Thursday, June 14, 2007

Again the roads are silent

Night has fallen. Distant American voices here at Metelkova; old army barracks turned graffiti playground, youth hostel and club scene.
I flip one of the last pages in my newly acquired collection of poems by Tomaž Šalamun and read out:
"again the roads are silent, dark peace again there are bees, honey, silent green fields willows by the rivers, stones at the bottom of the valleys hills in the eyes, sleep in the animals"
Six hours of train ride to get here from Vienna durch die Steiermark. Stunning landscapes and enough time to sink into the reflective mood necessary to digest poetry. "mellan mål".
But also enough time to give me second thoughts about the whole enterprise. Tomorrow we will begin our journey through lands scarred by recent war. Under such circumstances, the "lonely planet enthusiasm" has to yield, by what right do we travel through these countries? What do we know of the people here and their experiences?

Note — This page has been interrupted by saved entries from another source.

(** * pin_actions.py: pinning GitHub Action references to commit hashes

  A shallow embedding of [.github/pin_actions.py] and the properties of
  its tag resolution, cache, line rewriting and file processing.

  Conventions of the embedding.
  - A Python [str] is a Rocq [string]; a character stands for the code
    point of the same number (0..255). The character classes of [re] and
    the line boundaries of [str.splitlines] are the ones Python 3 uses on
    these code points.
  - The module-level dictionary [cache], the requests issued through
    [fetch_json] and the files on disk form an explicit [world] that every
    effectful function threads through a small state monad.
  - The hosting API is an oracle [remote]: for each URL, what [fetch_json]
    returns there ([None] for any failure), typed as the endpoint
    documents its answer. A key that the script tests for is an option, the
    other keys are there; with such answers the only calls of the script
    whose exception leaves the function that makes them are [re.sub] and
    the [os.remove] of [main].
  - [re.sub] reads its replacement text as a template: a text without
    backslash is inserted as it is, a backslash starts an escape or a
    group reference, and a template that cannot be read raises. The
    exception leaves [process_line] and [process_workflow_file] and is
    caught in [main]; a function that can raise returns an [outcome].
  - Calls to [logger] have no effect on any value and are left out, as is
    [get_auth_headers], whose headers the oracle does not look at; of
    [main], the parsing of the arguments and the log levels are left out. *)

From Stdlib Require Import ZArith Lia Bool Ascii String List.
From stdpp Require Import base option gmap strings list.

Local Open Scope string_scope.

(** ** Python string primitives *)

Module Str.
(** The subscription set and the log of invocations. *)
Definition bus (s : State) : list Callback * list Callback :=
  (subscriptions s, invoked s).

(** The effect of one call on the subscription set and the log. *)
Definition busStep (c : Call) (b : list Callback * list Callback)
    : list Callback * list Callback :=
  match c with
  | CallRegister _ | CallCreate _ => (fst b, snd b ++ fst b)
  | CallSubscribe cb => (jsSet_add cb (fst b), snd b)
  | CallUnsubscribe cb => (jsSet_delete cb (fst b), snd b)
  | CallReset _ => b
  end.

(** A program subscribes the callback (again). *)
Definition resubscribes (cb : Callback) (cs : list Call) : bool :=
  existsb (fun c => match c with
                    | CallSubscribe x => bool_decide (x = cb)
                    | _ => false
                    end) cs.

(** The mapping [create] hands back: every name bound to the payload of its
    descriptor. *)
Definition namedPayloads (entries : list (string * ExtractedStyle.t))
    : list (string * StyleProp) :=
  map (fun '(name, d) => (name, PStyle (ExtractedStyle.style d))) entries.

(** The animation map once a batch of keyframes has been installed. *)
Definition keyframesAfter (ks : list (string * ExtractedAnimation.t))
    (am : gmap string ExtractedAnimation.t) : gmap string ExtractedAnimation.t :=
  foldl (fun m '(name, k) => <[name := k]> m) am ks.

(** Variable resolution as the specification words it: the inherited scope
    ([None] for the root sentinel) and the appearance are inputs. *)
Definition resolveVariables (inherited : option (gmap string JsValue))
    (appearance : option ColorSchemeName) (s : State) : gmap string JsValue :=
  match inherited, appearance with
  | None, Some Light => rootVariables s
  | None, _ => rootDarkVariables s
  | Some scope, Some Light => defaultVariables s ∪ scope
  | Some scope, _ => defaultDarkVariables s ∪ scope
  end.

(** The four assignments to the variable scopes, as one state update. *)
Definition assignScopes (o : Options.t) (s : State) : State :=
  let s := match Options.defaultVariables o with
           | Some dv => set_defaultVariables dv s
           | None => s
           end in
  let s := match Options.defaultDarkVariables o with
           | Some ddv =>
               set_defaultDarkVariables
                 (spread (orEmpty (Options.defaultVariables o)) ddv) s
           | None => s
           end in
  let s := match Options.rootVariables o with
           | Some rv => set_rootVariables (spread rv (defaultVariables s)) s
           | None => s
           end in
  match Options.rootDarkVariables o with
  | Some rdv =>
      set_rootDarkVariables
        (spread (spread (orEmpty (Options.rootVariables o)) rdv)
                (defaultDarkVariables s)) s
  | None => s
  end.

Definition installPhase (env : Env) (o : Options.t) : M unit :=
  match Options.keyframes o with
  | Some ks => forOf ks (fun '(name, keyframes) => animationMap_set name keyframes)
  | None => mret tt
  end;;
  match Options.declarations o with
  | Some ds =>
      forOf ds (fun '(name, styles) =>
        v ← tagStyles env name styles; globalStyles_set name v)
  | None => mret tt
  end.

Do get me right. I truly believe that returning tourism, even trains fully loaded with backpackers like ourselves, is an important first step towards political normalization. But there is clearly no eurodisney-land lying ahead of us. As a European one has an enormous responsibility for what happened in the Balkans during the nineties. The way the EC first gave out big loans to finance industrial investments and then kept Yugoslavia outside its impenetrable custom wall. A policy which effectively created enough unemployement, inflation and hurt national pride to pave the way for leaders like Franjo Tuđman and Slobodan Milošević.
Wars do not break out by themselves. There is always a history and not necessarily one of irreconcilable "identities". One purpose of our trip is to seek out sentiments of Yugostalgia; people who, when the war broke out, did not want to be Serbs nor Croats but rather remain Yugoslavians or simply, humans.